Had a very good comment on my recent podcast. I posted a long reply. I just thought I would make the comment and my reply into its own post.
Bill,
I listened to your podcast today about pink slime and I think you are way off base. You are proving that you and your Commercial Production Agriculture radicals are just out there to make a buck. Your lean finely textured beef is not just beef trimmings as you would say. It is “beef” scrap that cannot be removed from the bone without mechanical process liken unto wire brushing. The residue of bone and meat and fat is heated and spun in a centrifuge to separate the products then it is treated with ammonia and that, sir, is your beef trimmings or LFTB. Nothing like beef trimmings more like pink slime, such a low quality product that most people would not even feed it to pets.
But of course you already know this you are just trying to put your radical commercial production agriculture spin on it. Just like the corn farmer supporting E15 which creates issues in fuel systems and contributes to rising food costs.
I was born and raised on a hog and grain farm and was driven off the farm by your commercial production agriculture radicals. I would consider myself college educated middle class, a libertarian, and a Christian and I don’t support LFTB.
I am interested in homesteading and permaculture and listen to several podcasts in that genre. They rant about CPA and Monsanto and poisoning the earth quite often and I grew tired and felt that it was a personal attack with my roots so I added your podcast to the mix to temper their noise. But after your last several episodes about the farm bill and pink slime I think that they are more correct all the time.

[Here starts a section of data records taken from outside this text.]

(** ** Sending *)

Definition rtl_send (frame : list Z) (n : net) : option net :=
  r ← rtl8139_send frame (zlen frame) (g_nic n); Some (set_nic (snd r) n).

Definition eth_header (dst src : list Z) (type : Z) : list Z := dst ++ src ++ be16_bytes type.

Definition ipv4_fields (id src dst proto payload_len ck : Z) : list Z :=
  [0x45; 0] ++ be16_bytes (u16 (20 + payload_len)) ++ be16_bytes id ++ be16_bytes 0x4000 ++
  [64; proto] ++ be16_bytes ck ++ ip_bytes src ++ ip_bytes dst.
Definition build_ipv4 (src dst proto payload_len : Z) (n : net) : list Z * net :=
  let ck := checksum16 (ipv4_fields (g_ip_id n) src dst proto payload_len 0) in
  (ipv4_fields (g_ip_id n) src dst proto payload_len ck, set_ip_id (u16 (g_ip_id n + 1)) n).

Definition send_udp (dst_mac : list Z) (src_ip dst_ip src_port dst_port : Z) (payload : list Z)
    (n : net) : option net :=
  let udp_len := 8 + zlen payload in
  let '(ip, n) := build_ipv4 src_ip dst_ip IP_PROTO_UDP udp_len n in
  rtl_send (eth_header dst_mac (g_mac n) ETH_P_IP ++ ip ++
    be16_bytes src_port ++ be16_bytes dst_port ++ be16_bytes (u16 udp_len) ++ be16_bytes 0 ++ payload) n.

(** [src] and [dst] are the bytes of the addresses in the IP header. *)
Definition tcp_checksum_segment (src dst segment : list Z) (tcp_len : Z) : Z :=
  if (tcp_len <? 20) || (1500 <? tcp_len) then 0
  else checksum16 (src ++ dst ++ [0; IP_PROTO_TCP] ++ be16_bytes tcp_len ++ segment).

Definition tcp_fields (src_port dst_port seq ack flags ck : Z) (payload : list Z) : list Z :=
  be16_bytes src_port ++ be16_bytes dst_port ++ be32_bytes seq ++ be32_bytes ack ++
  [80; flags] ++ be16_bytes 4096 ++ be16_bytes ck ++ be16_bytes 0 ++ payload.
Definition send_tcp_segment (dst_ip : Z) (dst_mac : list Z) (seq ack flags : Z) (payload : list Z)
    (n : net) : option net :=
  let tcp_len := 20 + zlen payload in
  let '(ip, n) := build_ipv4 (g_local_ip n) dst_ip IP_PROTO_TCP tcp_len n in
  let ck := tcp_checksum_segment (ip_bytes (g_local_ip n)) (ip_bytes dst_ip)
              (tcp_fields TCP_CLIENT_PORT TCP_HTTP_PORT seq ack flags 0 payload) tcp_len in
  rtl_send (eth_header dst_mac (g_mac n) ETH_P_IP ++ ip ++ tcp_fields TCP_CLIENT_PORT TCP_HTTP_PORT seq ack flags ck payload) n.
Lemma dhcp_reply_fields yiaddr os : 0 <= yiaddr < 4294967296 -> options_ok os ->
  let msg := dhcp_reply a b c yiaddr os post in
  240 < zlen msg /\ zlook msg 0 = Some 2 /\ be32 msg 4 = Some DHCP_XID /\ be32 msg 236 = Some DHCP_MAGIC /\
  ip_at msg 16 = Some yiaddr /\
  parse_dhcp_options (S (Z.to_nat (zlen msg - 240))) (drop 240 msg) (zlen msg - 240) 0 (0, 0, 0, 0) =
    Some (foldl apply_option (0, 0, 0, 0) os).
Proof.
  intros Hy Hos msg. set (opts := concat (map encode_option os) ++ 255 :: post).
  assert (zlen msg = 240 + zlen opts) as Hl.
  { unfold msg, dhcp_reply. fold opts. rewrite !zlen_app, Ha, Hb, Hc. change (zlen [2]) with 1.
    change (zlen (be32_bytes _)) with 4. change (zlen (be32_bytes DHCP_MAGIC)) with 4.
    change (zlen (ip_bytes yiaddr)) with 4. lia. }
  assert (zlen opts = zlen (concat (map encode_option os)) + zlen post + 1) as Hlo
    by (unfold opts; rewrite zlen_app, zlen_cons; lia).
  pose proof (zlen_nonneg (concat (map encode_option os))). pose proof (zlen_nonneg post).
  split; [lia |]. split; [done |].
  assert (msg = ([2] ++ a) ++ be32_bytes DHCP_XID ++ b ++ ip_bytes yiaddr ++ c ++ be32_bytes DHCP_MAGIC ++ opts) as E1
    by (unfold msg, dhcp_reply; by rewrite <- !app_assoc).
  assert (msg = ([2] ++ a ++ be32_bytes DHCP_XID ++ b) ++ ip_bytes yiaddr ++ c ++ be32_bytes DHCP_MAGIC ++ opts) as E2
    by (unfold msg, dhcp_reply; by rewrite <- !app_assoc).
  assert (msg = ([2] ++ a ++ be32_bytes DHCP_XID ++ b ++ ip_bytes yiaddr ++ c) ++ be32_bytes DHCP_MAGIC ++ opts) as E3
    by (unfold msg, dhcp_reply; by rewrite <- !app_assoc).
  split; [rewrite E1; apply be32_middle; [by rewrite zlen_app, Ha | done] |].
  split; [rewrite E3; apply be32_middle; [rewrite !zlen_app, Ha, Hb, Hc; done | done] |].
  split; [rewrite E2; apply ip_middle; [rewrite !zlen_app, Ha, Hb; done | done] |].
  assert (drop 240 msg = opts) as ->.
  { rewrite E3, app_assoc. apply drop_app_length'. apply Nat2Z.inj.
    symmetry. change (zlen (([2] ++ a ++ be32_bytes DHCP_XID ++ b ++ ip_bytes yiaddr ++ c) ++ be32_bytes DHCP_MAGIC) = 240).
    rewrite !zlen_app, Ha, Hb, Hc. done. }
  pose proof (dhcp_options_fold os (S (Z.to_nat (zlen msg - 240))) [] post (zlen msg - 240) (0, 0, 0, 0) Hos) as Hf.
  cbn [app] in Hf. change (zlen (@nil Z)) with 0 in Hf. apply Hf; lia.
Qed.
End dhcp.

Please, Bill, don’t cause me to lose any more faith in the American farmer. Maybe they all died out in the 80’s. The only thing left is greed at the expense of the earth and our health.
name removed by me to protect the innocent
Name removed by me to protect the innocent,
Sorry you feel this way. I too barely survived the 1980′s. I paid 17% interest on money back then. I was also born and raised on a hog and grain farm. I also thought after I graduated from Illinois State University, after going 2 years to a Community College to save money, that I would always just raise a bunch of hogs and farm some ground and that would be that. Got out of the hogs in 1994. Late 1990′s were tough on the income side also and I had a wife and 3 kids, which was much different then the 1980′s when first it was just me and then it was just Judi and I.

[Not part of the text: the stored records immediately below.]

Record gpu := Gpu {
  g_row : Z; g_col : Z; g_color : Z;
  vga : list Z;                       (* VGA_MEM *)
  g_fb_enabled : Z;
  g_fb : list Z; g_fb_back : option (list Z);
  g_fb_width : Z; g_fb_height : Z; g_fb_pitch : Z; g_fb_bpp : Z;
  g_target_back : Z;
  bufs : gmap Z (list Z);
  g_render_target : Z;
  g_render_pitch : Z; g_render_w : Z; g_render_h : Z; g_render_bpp : Z;
  g_vp_x : Z; g_vp_y : Z; g_vp_cols : Z; g_vp_rows : Z;
  g_fb_cols : Z; g_fb_rows : Z;
  g_ports : list port_write }.

Definition set_text row col color mem ps (g : gpu) : gpu :=
  Gpu row col color mem (g_fb_enabled g) (g_fb g) (g_fb_back g) (g_fb_width g) (g_fb_height g)
    (g_fb_pitch g) (g_fb_bpp g) (g_target_back g) (bufs g) (g_render_target g) (g_render_pitch g)
    (g_render_w g) (g_render_h g) (g_render_bpp g) (g_vp_x g) (g_vp_y g) (g_vp_cols g) (g_vp_rows g)
    (g_fb_cols g) (g_fb_rows g) ps.
Definition set_cursor_pos row col (g : gpu) : gpu := set_text row col (g_color g) (vga g) (g_ports g) g.
Definition set_color v (g : gpu) : gpu := set_text (g_row g) (g_col g) v (vga g) (g_ports g) g.
Definition set_vga m (g : gpu) : gpu := set_text (g_row g) (g_col g) (g_color g) m (g_ports g) g.
Definition add_ports ps (g : gpu) : gpu := set_text (g_row g) (g_col g) (g_color g) (vga g) (g_ports g ++ ps) g.
Definition set_pixels front back tb bs rt rp rw rh rb (g : gpu) : gpu :=
  Gpu (g_row g) (g_col g) (g_color g) (vga g) (g_fb_enabled g) front back (g_fb_width g) (g_fb_height g)
    (g_fb_pitch g) (g_fb_bpp g) tb bs rt rp rw rh rb (g_vp_x g) (g_vp_y g) (g_vp_cols g) (g_vp_rows g)
    (g_fb_cols g) (g_fb_rows g) (g_ports g).
Definition set_front l (g : gpu) : gpu := set_pixels l (g_fb_back g) (g_target_back g) (bufs g)
  (g_render_target g) (g_render_pitch g) (g_render_w g) (g_render_h g) (g_render_bpp g) g.
Definition set_back l (g : gpu) : gpu := set_pixels (g_fb g) l (g_target_back g) (bufs g)
  (g_render_target g) (g_render_pitch g) (g_render_w g) (g_render_h g) (g_render_bpp g) g.
Definition set_bufs b (g : gpu) : gpu := set_pixels (g_fb g) (g_fb_back g) (g_target_back g) b
  (g_render_target g) (g_render_pitch g) (g_render_w g) (g_render_h g) (g_render_bpp g) g.
Definition set_viewport x y cols rows (g : gpu) : gpu :=
  Gpu (g_row g) (g_col g) (g_color g) (vga g) (g_fb_enabled g) (g_fb g) (g_fb_back g) (g_fb_width g) (g_fb_height g)
    (g_fb_pitch g) (g_fb_bpp g) (g_target_back g) (bufs g) (g_render_target g) (g_render_pitch g)
    (g_render_w g) (g_render_h g) (g_render_bpp g) x y cols rows (g_fb_cols g) (g_fb_rows g) (g_ports g).

Definition fb_cell (c color : Z) : Z := Z.lor (u8 c) (Z.shiftl (u8 color) 8).
Definition rgb_for_color (color : Z) : Z := g_palette.[Z.land color 0x0F].

(** ** Pixels *)

Definition pixel_at (s : surface) (x y : Z) : Z := u32 (y * s_pitch s) + u32 (x * (s_bpp s / 8)).
Definition rgb565 (rgb : Z) : Z :=
  Z.lor (Z.lor (Z.shiftl (Z.land (Z.shiftr rgb 19) 0x1F) 11) (Z.shiftl (Z.land (Z.shiftr rgb 10) 0x3F) 5))
    (Z.land (Z.shiftr rgb 3) 0x1F).

Definition fb_put_pixel (x y rgb : Z) (s : surface) : option surface :=
  if (s_w s <=? x) || (s_h s <=? y) then Some s
  else
    let p := pixel_at s x y in
    let b0 := Z.land rgb 0xFF in
    let b1 := Z.land (Z.shiftr rgb 8) 0xFF in
    let b2 := Z.land (Z.shiftr rgb 16) 0xFF in
    if s_bpp s =? 32 then
      l ← put (s_bytes s) p b0; l ← put l (p + 1) b1; l ← put l (p + 2) b2; l ← put l (p + 3) 0;
      Some (with_bytes l s)
    else if s_bpp s =? 24 then
      l ← put (s_bytes s) p b0; l ← put l (p + 1) b1; l ← put l (p + 2) b2; Some (with_bytes l s)
    else if s_bpp s =? 16 then
      l ← put (s_bytes s) p (Z.land (rgb565 rgb) 0xFF); l ← put l (p + 1) (Z.shiftr (rgb565 rgb) 8);
      Some (with_bytes l s)
    else Some s.

Definition fb_get_pixel (x y : Z) (s : surface) : option Z :=
  if (s_w s <=? x) || (s_h s <=? y) then Some 0
  else
    let p := pixel_at s x y in
    if (s_bpp s =? 32) || (s_bpp s =? 24) then
      a ← zlook (s_bytes s) p; b ← zlook (s_bytes s) (p + 1); c ← zlook (s_bytes s) (p + 2);
      Some (Z.lor (Z.lor (Z.shiftl c 16) (Z.shiftl b 8)) a)
    else if s_bpp s =? 16 then
      a ← zlook (s_bytes s) p; b ← zlook (s_bytes s) (p + 1);
      let v := Z.lor a (Z.shiftl b 8) in
      Some (Z.lor (Z.lor (Z.shiftl (Z.shiftl (Z.land (Z.shiftr v 11) 0x1F) 3) 16)
                     (Z.shiftl (Z.shiftl (Z.land (Z.shiftr v 5) 0x3F) 2) 8))
              (Z.shiftl (Z.land v 0x1F) 3))
    else Some 0.

Definition fb_fill_rect (x y w h rgb : Z) (s : surface) : option surface :=
  loopM (Z.to_nat h) 0 (fun yy s =>
    loopM (Z.to_nat w) 0 (fun xx s => fb_put_pixel (u16 (x + xx)) (u16 (y + yy)) rgb s) s) s.

(** Words first, then the bytes that are left; [src] is read at the time of each copy. *)
Definition copy_word (dst src : Z) (l : list Z) : option (list Z) :=
  a ← zlook l src; b ← zlook l (src + 1); c ← zlook l (src + 2); d ← zlook l (src + 3);
  l ← put l dst a; l ← put l (dst + 1) b; l ← put l (dst + 2) c; put l (dst + 3) d.
Definition fb_blit_row (dst src bytes : Z) (l : list Z) : option (list Z) :=
  l ← loopM (Z.to_nat (bytes / 4)) 0 (fun i l => copy_word (dst + 4 * i) (src + 4 * i) l) l;
  loopM (Z.to_nat (bytes - bytes / 4 * 4)) (bytes / 4 * 4)
    (fun i l => v ← zlook l (src + i); put l (dst + i) v) l.
(** The same from another buffer. *)
Definition fb_blit_from (other : list Z) (dst src bytes : Z) (l : list Z) : option (list Z) :=
  loopM (Z.to_nat bytes) 0 (fun i l => v ← zlook other (src + i); put l (dst + i) v) l.

Section gpu.
Context (font : Z -> Z).
Implicit Types g : gpu.

(** A glyph at a pixel position, with the colours of its bits. *)
Definition fb_draw_char_px (x y ch fg bg : Z) (s : surface) : option surface :=
  loopM (Z.to_nat FONT_BASE_H) 0 (fun gy s =>
    let bits := u8 (font (u8 ch * FONT_BASE_H + gy)) in
    loopM (Z.to_nat FONT_BASE_W) 0 (fun gx s =>
      let rgb := if istrue (Z.land bits (Z.shiftr 0x80 gx)) then fg else bg in
      fb_put_pixel (u16 (x + gx)) (u16 (y + gy)) rgb s) s) s.

(** rt_pitch, rt_width, rt_height, rt_bpp and fb_target: where drawing goes. *)
Definition fb_target g : option surface :=
  if istrue (g_render_target g) then
    l ← bufs g !! g_render_target g;
    Some (Surface l (g_render_w g) (g_render_h g) (g_render_pitch g) (g_render_bpp g))
  else
    match g_fb_back g with
    | Some l => if istrue (g_target_back g) then Some (Surface l (g_fb_width g) (g_fb_height g) (g_fb_pitch g) (g_fb_bpp g))
                else Some (Surface (g_fb g) (g_fb_width g) (g_fb_height g) (g_fb_pitch g) (g_fb_bpp g))
    | None => Some (Surface (g_fb g) (g_fb_width g) (g_fb_height g) (g_fb_pitch g) (g_fb_bpp g))
    end.
Definition store_target (l : list Z) g : gpu :=
  if istrue (g_render_target g) then set_bufs (<[g_render_target g := l]> (bufs g)) g
  else match g_fb_back g with
       | Some _ => if istrue (g_target_back g) then set_back (Some l) g else set_front l g
       | None => set_front l g
       end.
Definition draw (f : surface -> option surface) g : option gpu :=
  s ← fb_target g; s ← f s; Some (store_target (s_bytes s) g).

Definition fb_draw_char (row col ch fg bg : Z) g : option gpu :=
  draw (fb_draw_char_px (u16 (g_vp_x g + col * FONT_W)) (u16 (g_vp_y g + row * FONT_H)) ch
          (rgb_for_color fg) (rgb_for_color bg)) g.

By today’s standards we are still very small farmers. We just try to make everything count to make the ends meet. I also have learned a lot from watching other farmers and yes some of them are very large.
I have one farm that is bordered on 2 sides by 2 different 60,000 acre operations, a 20,000 acre operation is on another side and a 11,000 acre operation borders me on the other. Yes, the pressures are huge in my area where cash rents are in the $300 to $500 dollar an acre range.
I also support your decision to not eat “pink slime” as you call it which I believe is just an attempt to turn people off from eating beef. With our small cattle operation if you and I could come to an agreement where the money was right I would raise your beef you would by from me any way you would like it raised as long as it was not inhumane to the animals in my opinion. But, I would hope you would also respect my right to produce a product for sale to others that they could afford that would be economical for them to purchase.
And no we did not die out in the 1980′s we just figured out that farming is not just a lifestyle that only the very rich could afford if we the remaining farmers did not run our farms as businesses also.
I have to make some money to take care of my family, reinvest into the farm, provide a cushion against the hard times that will come again, and try and provide a little something for the next generation. I have 2 boys who want to farm. I know I can make room for one of them and I worry everyday how to grow the farm in this environment agriculture is in to bring another into this operation also.
Couple last comments about the farm bill and Monsanto and others. If I was “king” for a day the farm bill would be much different than it is now, but 1, I am not king, and 2, I have to be realistic on what I think is possible and what will/could happen and how farmers need to position their operations to survive what is coming down the road at them.
Monsanto and other big agricultural companies, love them or hate them, they are here to stay and have tremendous clout and influence in agriculture. Maybe farmers just have to learn how to “get along” with this fact and figure out how to still stay profitable in agriculture.
As for the homesteading and “permaculture”. What ever that means, since a permanent culture could be so many things to so many people, these are lifestyle choices. And I am happy for the people that choose to do this, just do not force me to do it too. My question, how/what do they do to make the money they need to support this lifestyle? Whether they need large or small amounts of money, they still need a basic minimum to survive on. Maybe that is why they rant about “big agriculture”.
You also said you were a libertarian. If that is so then why can’t meat processing companies sell lean finely textured beef? You then have the right not to buy that product and spend more money on other more expensive cuts of meat, right? Just a question.
Thanks for the comments, I appreciate it when somebody makes me think.
Thanks again.
I could say so much more. And it would be constructive comments. I just think at times shorter answers are better. I did not comment on the “spin” comment. That is one thing I do is call it as I see it. I think life would be better if we all cut down on the “gray” areas. Life should be more like baseball, every pitch is either a ball or a strike, not “that was too close too call”. So if you think it is spin, you don’t know me. I always try to either call it a ball or a strike. Any body want to play ball?